Waeschle should know. For almost 20 years cross-referencing public records and private sources on the industry grapevine, she has carefully tracked home sales in the Hollywood Hills-to-Malibu swath of Los Angeles County that encompasses the West Coast's highest concentration of $10-million-plus homes.

Among real estate professionals in Los Angeles, Waeschle's personal list has become a crucial point of reference, in part because discretion -- long a watchword in high-end real estate transactions -- has become a near-fetish in the current market. According to agents, appraisers and county officials, confidentiality agreements have spiked in popularity in the last three years, as has the use of mechanisms that keep home sales prices and the tax information from which they might be deduced out of the public record.

On or off the books, however, 2004 is shaping up to be a record year for $10-million-plus home sales. With the year scarcely half over, Waeschle says she has already counted 30 just on the Westside, the area's highest number ever. A similar list, maintained in southern Orange County by Bill Cote, a veteran Newport Beach agent, shows five such home sales, just two shy of the county's record, set last year.

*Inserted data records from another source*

(* ===== verification/Subst.v ===== *)
(** * String substitution (src/daemon/utils_subst.c)

    Buffers are byte arrays, as in CommonStr.v; a function that is given a
    buffer and its size is given the list of its bytes. *)

From Stdlib Require Import ZArith Lia Ascii String.
From stdpp Require Import base numbers option list.
From S2P Require Import Prelude StrBuf CommonStr.

Local Open Scope nat_scope.

(** The lengths of the three parts, and the length of the text plus one. *)
Definition part_lengths (buflen front_len replacement_len back_len : nat) : nat * nat * nat * nat :=
  if buflen <=? front_len then (buflen - 1, 0, 0, buflen)
  else if buflen <=? front_len + replacement_len then (front_len, buflen - (front_len + 1), 0, buflen)
  else if buflen <=? front_len + replacement_len + back_len then
    (front_len, replacement_len, buflen - (front_len + replacement_len + 1), buflen)
  else (front_len, replacement_len, back_len, front_len + replacement_len + back_len + 1).

(** A copy of [len] bytes, which is skipped when there are none. *)
Definition copy_part (buf : list ascii) (out : nat) (src : cstr) (len : nat) : M (list ascii) :=
  if len =? 0 then ret buf else sstrncpy buf out src (len + 1).

(** [None] is NULL: the arguments are rejected. *)
Definition subst (buf : list ascii) (string : cstr) (off1 off2 : nat) (replacement : cstr) : M (option (list ascii)) :=
  if length buf =? 0 then ret None
  else if (length string <? off1) || (length string <? off2) || (off2 <? off1) then ret None
  else
    let back := drop off2 string in
    let '(front_len, replacement_len, back_len, buflen) :=
      part_lengths (length buf) off1 (length replacement) (length back) in
    let* _ := massert (front_len + replacement_len + back_len =? buflen - 1) in
    let* buf := copy_part buf 0 string front_len in
    let* buf := copy_part buf front_len replacement replacement_len in
    let* buf := copy_part buf (front_len + replacement_len) back back_len in
    let* buf := store buf (front_len + replacement_len + back_len) [NUL] in
    ret (Some buf).

(** [strstr], as the offset of the first occurrence. *)
Definition starts_with (needle s : cstr) : bool := bool_decide (take (length needle) s = needle).
Fixpoint strstr (s needle : cstr) : option nat :=
  if starts_with needle s then Some 0
  else match s with [] => None | _ :: s => S <$> strstr s needle end.

(** The loop; [temp] is the uninitialised array. *)
Fixpoint subst_loop (n : nat) (buf : list ascii) (needle replacement : cstr) (temp : list ascii) : M (list ascii) :=
  match n with
  | O => ret buf
  | S n =>
      match strstr (c_str buf) needle with
      | None => ret buf
      | Some begin =>
          let* r := subst temp (c_str buf) begin (begin + length needle) replacement in
          match r with
          | None => ret buf
          | Some temp' =>
              let* buf := strncpy buf 0 (c_str temp') (length buf) in
              subst_loop n buf needle replacement temp
          end
      end
  end.

Definition subst_string (buf : list ascii) (string needle replacement : cstr) (temp : list ascii) : M (list ascii) :=
  let* buf := sstrncpy buf 0 string (length buf) in
  subst_loop (length buf) buf needle replacement temp.

(** ** What they compute *)

(** The text with [off1, off2) replaced, cut off to fit. *)
Definition spliced (size : nat) (string : cstr) (off1 off2 : nat) (replacement : cstr) : cstr :=
  take (size - 1) (take off1 string ++ replacement ++ drop off2 string).

(** One copy behind what is there already. *)
Lemma copy_part_app a b src len : len < length b → len ≤ length src →
  ∃ c, copy_part (a ++ b) (length a) src len = ret ((a ++ take len src) ++ c :: drop (len + 1) b).
Proof.
  intros Hl Hs. unfold copy_part. destruct (Nat.eqb_spec len 0) as [->|Hne].
  - destruct b as [|c b]; [simpl in Hl; lia|]. exists c. simpl. by rewrite app_nil_r, drop_0.
  - exists NUL. rewrite sstrncpy_at by lia. replace (len + 1 - 1) with len by lia.
    replace (len + 1 - len `min` length src) with 1 by lia. by rewrite <-app_assoc.
Qed.

Lemma take_min (n : nat) (l : cstr) : take n l = take (n `min` length l) l.
Proof. destruct (Nat.le_gt_cases n (length l)); [by rewrite Nat.min_l|]. by rewrite Nat.min_r, !take_ge by lia. Qed.

Lemma part_lengths_spec n f r b : 0 < n →
  ∃ f' r' b', part_lengths n f r b = (f', r', b', f' + r' + b' + 1) ∧ f' + r' + b' < n ∧
    f' = f `min` (n - 1) ∧ r' = r `min` (n - 1 - f') ∧ b' = b `min` (n - 1 - f' - r').
Proof.
  intros Hn. unfold part_lengths.
  destruct (Nat.leb_spec n f); [eexists _, _, _; split; [repeat f_equal; lia|lia]|].
  destruct (Nat.leb_spec n (f + r)); [eexists _, _, _; split; [repeat f_equal; lia|lia]|].
  destruct (Nat.leb_spec n (f + r + b)); eexists _, _, _; (split; [repeat f_equal; lia|lia]).
Qed.

(** [subst] writes the text with the region replaced, cut off to fit into
    the buffer, and a NUL, and leaves the bytes behind it alone; it rejects
    offsets outside of the string. *)
Theorem subst_spec buf string off1 off2 replacement : 0 < length buf →
  subst buf string off1 off2 replacement
  = ret (if decide (off1 ≤ off2 ≤ length string) then
           let t := spliced (length buf) string off1 off2 replacement in
           Some (t ++ NUL :: drop (S (length t)) buf)
         else None).
Proof.
  intros Hb. unfold subst. rewrite (proj2 (Nat.eqb_neq _ _)) by lia.
  assert ((length string <? off1) || (length string <? off2) || (off2 <? off1)
          = negb (bool_decide (off1 ≤ off2 ≤ length string))) as ->.
  { case_bool_decide; destruct (Nat.ltb_spec (length string) off1), (Nat.ltb_spec (length string) off2),
      (Nat.ltb_spec off2 off1); done || lia. }
  case_decide as Hoff; [rewrite bool_decide_eq_true_2 by done|by rewrite bool_decide_eq_false_2]. cbn [negb].
  destruct (part_lengths_spec (length buf) off1 (length replacement) (length (drop off2 string)) Hb)
    as (f & r & b & -> & Hlt & Hf & Hr & Hbk). cbv beta iota zeta.
  rewrite (proj2 (Nat.eqb_eq _ _)) by lia. cbn [massert]. rewrite bind_ret.
  destruct (copy_part_app [] buf string f) as [c1 E1]; [lia|lia|]. cbn [app length] in E1. rewrite E1, bind_ret.
  destruct (copy_part_app (take f string) (c1 :: drop (f + 1) buf) replacement r) as [c2 E2];
    [simpl; rewrite length_drop; lia|lia|]. rewrite length_take, Nat.min_l in E2 by lia. rewrite E2, bind_ret.
  destruct (copy_part_app (take f string ++ take r replacement) (c2 :: drop (r + 1) (c1 :: drop (f + 1) buf)) (drop off2 string) b)
    as [c3 E3]; [simpl; rewrite !length_drop; simpl; rewrite ?length_drop; lia|lia|].
  rewrite length_app, !length_take, !Nat.min_l in E3 by lia. rewrite E3, bind_ret.
  set (t := (take f string ++ take r replacement) ++ take b (drop off2 string)) in *.
  assert (length t = f + r + b) as Ht by (unfold t; rewrite !length_app, !length_take; lia).
  rewrite <-Ht, store_app, bind_ret by (simpl; lia).
  assert (spliced (length buf) string off1 off2 replacement = t) as ->.
  { unfold spliced, t. rewrite !take_app, take_take, !length_take. rewrite <-app_assoc. f_equal; [f_equal; lia|].
    rewrite (take_min _ replacement), (take_min _ (drop off2 string)). f_equal; f_equal; lia. }
  f_equal. f_equal. f_equal. cbn [length app drop]. f_equal. rewrite Ht, !Nat.add_1_r. cbn [drop].
  rewrite !drop_drop. f_equal. lia.
Qed.

(** Replace the first occurrence, at most [n] times. *)
Fixpoint replace_all (n size : nat) (s needle replacement : cstr) : cstr :=
  match n with
  | O => s
  | S n =>
      match strstr s needle with
      | None => s
      | Some b => replace_all n size (spliced size s b (b + length needle) replacement) needle replacement
      end
  end.

Lemma strstr_split s needle b : strstr s needle = Some b →
  ∃ back, s = take b s ++ needle ++ back ∧ drop (b + length needle) s = back ∧ b + length needle ≤ length s.
Proof.
  assert (∀ s b, starts_with needle s = true → b = 0 →
    ∃ back, s = take b s ++ needle ++ back ∧ drop (b + length needle) s = back ∧ b + length needle ≤ length s) as H0.
  { intros s' ? Hs ->. apply bool_decide_eq_true in Hs. exists (drop (length needle) s'). split_and!; [|done|].
    - rewrite <-Hs at 1. by rewrite take_0, (take_drop (length needle) s').
    - rewrite <-Hs, length_take. lia. }
  revert b. induction s as [|c s IH]; intros b; cbn [strstr].
  - destruct (starts_with needle []) eqn:E; [|done]. intros [= <-]. by apply H0.
  - destruct (starts_with needle (c :: s)) eqn:E; [intros [= <-]; by apply H0|].
    destruct (strstr s needle) as [b'|]; [|done]. intros [= <-]. destruct (IH b' eq_refl) as (back & E1 & E2 & Hle).
    exists back. cbn [take app Nat.add drop length]. split_and!; [by rewrite <-E1|done|lia].
Qed.

Lemma spliced_no_nul size s o1 o2 r : no_nul s → no_nul r → no_nul (spliced size s o1 o2 r).
Proof.
  intros Hs Hr. apply Forall_take, list.Forall_app; split; [by apply Forall_take|].
  apply list.Forall_app; split; [done|by apply Forall_drop].
Qed.

Lemma subst_loop_spec n needle r temp : ∀ s rest, no_nul s → no_nul r → length (s ++ NUL :: rest) = length temp →
  ∃ rest', subst_loop n (s ++ NUL :: rest) needle r temp = ret (replace_all n (length temp) s needle r ++ NUL :: rest') ∧
    length (replace_all n (length temp) s needle r ++ NUL :: rest') = length temp ∧
    no_nul (replace_all n (length temp) s needle r).
Proof.
  induction n as [|n IH]; intros s rest Hs Hr Hlen; cbn [subst_loop replace_all]; [by exists rest|].
  assert (length s < length temp) as Hlt by (rewrite <-Hlen, length_app; simpl; lia).
  rewrite c_str_app by done. destruct (strstr s needle) as [b|] eqn:Eb; [|by exists rest].
  destruct (strstr_split _ _ _ Eb) as (back & Es & Ed & Hle).
  rewrite subst_spec, bind_ret by lia. rewrite decide_True by lia. cbv beta iota zeta.
  pose proof (spliced_no_nul (length temp) s b (b + length needle) r Hs Hr) as Ht.
  set (t := spliced (length temp) s b (b + length needle) r) in *.
  assert (length t < length temp) as Htl by (unfold t, spliced; rewrite length_take; lia).
  rewrite c_str_app by done. unfold strncpy. rewrite Hlen, take_ge by lia.
  assert (length (t ++ replicate (length temp - length t) NUL) = length temp) as Hl2
    by (rewrite length_app, length_replicate; lia).
  pose proof (store_app [] (s ++ NUL :: rest) (t ++ replicate (length temp - length t) NUL)) as Est. cbn [app length] in Est.
  rewrite Est, bind_ret by (rewrite Hl2, Hlen; done). rewrite Hl2, drop_ge, app_nil_r by (rewrite Hlen; done).
  replace (length temp - length t) with (S (length temp - length t - 1)) by lia. cbn [replicate].
  apply IH; [done|done|]. rewrite length_app. cbn [length]. rewrite length_replicate. lia.
Qed.

(** Something that every replacement uses up bounds their number. *)
Lemma replace_all_done (μ : cstr → nat) size needle r n : ∀ s,
  (∀ s b, strstr s needle = Some b → μ (spliced size s b (b + length needle) r) < μ s) → μ s ≤ n →
  strstr (replace_all (S n) size s needle r) needle = None.
Proof.
  induction n as [|n IH]; intros s Hμ Hs; cbn [replace_all]; destruct (strstr s needle) as [b|] eqn:Eb; try done.
  - pose proof (Hμ s b Eb). lia.
  - pose proof (Hμ s b Eb). apply IH; [done|lia].
Qed.

Lemma filter_take_le (P : ascii → Prop) `{∀ x, Decision (P x)} n (l : cstr) :
  length (filter P (take n l)) ≤ length (filter P l).
Proof. rewrite <-(take_drop n l) at 2. rewrite filter_app, length_app. lia. Qed.

Lemma spliced_uses_char c needle r size s b : c ∈ needle → c ∉ r → strstr s needle = Some b →
  length (filter (λ x, x = c) (spliced size s b (b + length needle) r)) < length (filter (λ x, x = c) s).
Proof.
  intros Hc Hr Eb. destruct (strstr_split _ _ _ Eb) as (back & Es & Ed & Hle). rewrite Es at 2. unfold spliced. rewrite Ed.
  eapply Nat.le_lt_trans; [apply filter_take_le|]. rewrite !filter_app, !length_app.
  assert (filter (λ x, x = c) r = []) as ->. { destruct (filter (λ x, x = c) r) as [|x l] eqn:E; [done|].
    assert (x ∈ filter (λ x, x = c) r) as [-> ?]%list_elem_of_filter by (rewrite E; constructor). done. }
  assert (c ∈ filter (λ x, x = c) needle) as Hin by (by apply list_elem_of_filter).
  destruct (filter (λ x, x = c) needle); [by apply elem_of_nil in Hin|]. simpl. lia.
Qed.

Lemma spliced_shorter needle r size s b : length r < length needle → strstr s needle = Some b →
  length (spliced size s b (b + length needle) r) < length s.
Proof.
  intros Hr Eb. destruct (strstr_split _ _ _ Eb) as (back & Es & Ed & Hle). unfold spliced.
  rewrite length_take, !length_app, length_take, length_drop. lia.
Qed.

(** [subst_string] repeatedly replaces the first occurrence, each time cut
    off to the size of the buffer, and stops after as many rounds as the buffer
    has bytes; the buffer ends up terminated.  When the replacement is shorter
    than the needle, or lacks one of its characters, the rounds are enough: no
    occurrence is left. *)
Theorem subst_string_spec buf string needle replacement temp :
  0 < length buf → length temp = length buf → no_nul string → no_nul replacement →
  let t := replace_all (length buf) (length buf) (take (length buf - 1) string) needle replacement in
  (∃ rest, subst_string buf string needle replacement temp = ret (t ++ NUL :: rest) ∧
     length (t ++ NUL :: rest) = length buf ∧ no_nul t) ∧
  (length replacement < length needle ∨ (∃ c, c ∈ needle ∧ c ∉ replacement) → strstr t needle = None).
Proof.
  intros Hb Htemp Hs Hr t. set (s0 := take (length buf - 1) string) in *.
  assert (length s0 < length buf) as Hs0 by (unfold s0; rewrite length_take; lia). split.
  - unfold subst_string. pose proof (sstrncpy_at [] buf string (length buf) ltac:(lia)) as E. cbn [app length] in E.
    rewrite E, bind_ret, drop_ge, app_nil_r by lia. fold s0. clear E.
    replace (length buf - (length buf - 1) `min` length string) with (S (length buf - 1 - length s0))
      by (unfold s0; rewrite length_take; lia). cbn [replicate].
    assert (length (s0 ++ NUL :: replicate (length buf - 1 - length s0) NUL) = length temp) as Hl
      by (rewrite length_app; cbn [length]; rewrite length_replicate; lia).
    rewrite Hl. destruct (subst_loop_spec (length temp) needle replacement temp s0
      (replicate (length buf - 1 - length s0) NUL)) as (rest & -> & Hlen & Hn); [by apply Forall_take|done|done|].
    unfold t. rewrite Htemp in *. by exists rest.
  - intros Hdone. unfold t. replace (length buf) with (S (length buf - 1)) at 1 by lia. destruct Hdone as [Hlen|(c & Hc & Hnc)].
    + apply (replace_all_done length); [|lia]. intros s b. by apply spliced_shorter.
    + apply (replace_all_done (λ s, length (filter (λ x, x = c) s))); [intros s b; by apply spliced_uses_char|].
      pose proof (length_filter (λ x, x = c) s0). lia.
Qed.

Lemma subst_spec_witness :
  subst (replicate 8 "x"%char) $"foobar" 3 4 $"xyz" = ret (Some ($"fooxyza" ++ [NUL])).
Proof. apply (subst_spec (replicate 8 "x"%char) $"foobar" 3 4 $"xyz"). simpl. lia. Defined.

Lemma subst_string_spec_witness :
  let t := replace_all 8 8 $"a%h-%h" $"%h" $"b" in
  (∃ rest, subst_string (replicate 8 "x"%char) $"a%h-%h" $"%h" $"b" (replicate 8 "y"%char) = ret (t ++ NUL :: rest) ∧
     length (t ++ NUL :: rest) = 8 ∧ no_nul t) ∧ strstr t $"%h" = None.
Proof.
  destruct (subst_string_spec (replicate 8 "x"%char) $"a%h-%h" $"%h" $"b" (replicate 8 "y"%char)) as [H1 H2];
    [simpl; lia|done|by apply (bool_decide_unpack _); vm_compute..|].
  split; [exact H1|]. apply H2. left. simpl. lia.
Defined.

Example replace_all_text : replace_all 8 8 $"a%h-%h" $"%h" $"b" = $"ab-b".
Proof. done. Qed.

Meanwhile, La Jolla-based DataQuick Information Systems, which relies exclusively on public records, has recorded 27 openly documented home sales of more than $10 million statewide this year. Because so many high-end sales prices are now shielded from the public, DataQuick's numbers are substantially lower than counts kept by agents, but even so, the firm, which compiles housing data, reports that this year has already matched the last statewide high mark, set four years ago.

DataQuick analyst John Karevoll says the high end of the housing market tends not to be driven by the same variables that affect most home buyers, such as mortgage rates. Sales over $10 million tend to be all-cash or complex asset swaps and rarely hinge on the availability of a conventional mortgage.

"Obviously," he said, "people who can buy a $10-million house have different issues in their lives, such as, 'Hmmm, where do I park this money I inherited or sold my company for or something -- stock market? Naaah. Bonds? Buy a jet? How about property?' "

Fueling the market

Thus, Karevoll said, the demand for high-end homes has risen in part because the doldrums on Wall Street have made real estate a comparatively more attractive investment. Indirectly, however, at least some of the $10 million-plus market has been fueled by current low interest rates.

Cheap mortgages, he said, have heightened demand for $1-million and $2-million houses, and as those owners have traded up, demand has shot up at the top of the market. In that sense, Karevoll said, "everybody's floating on the same rising tide."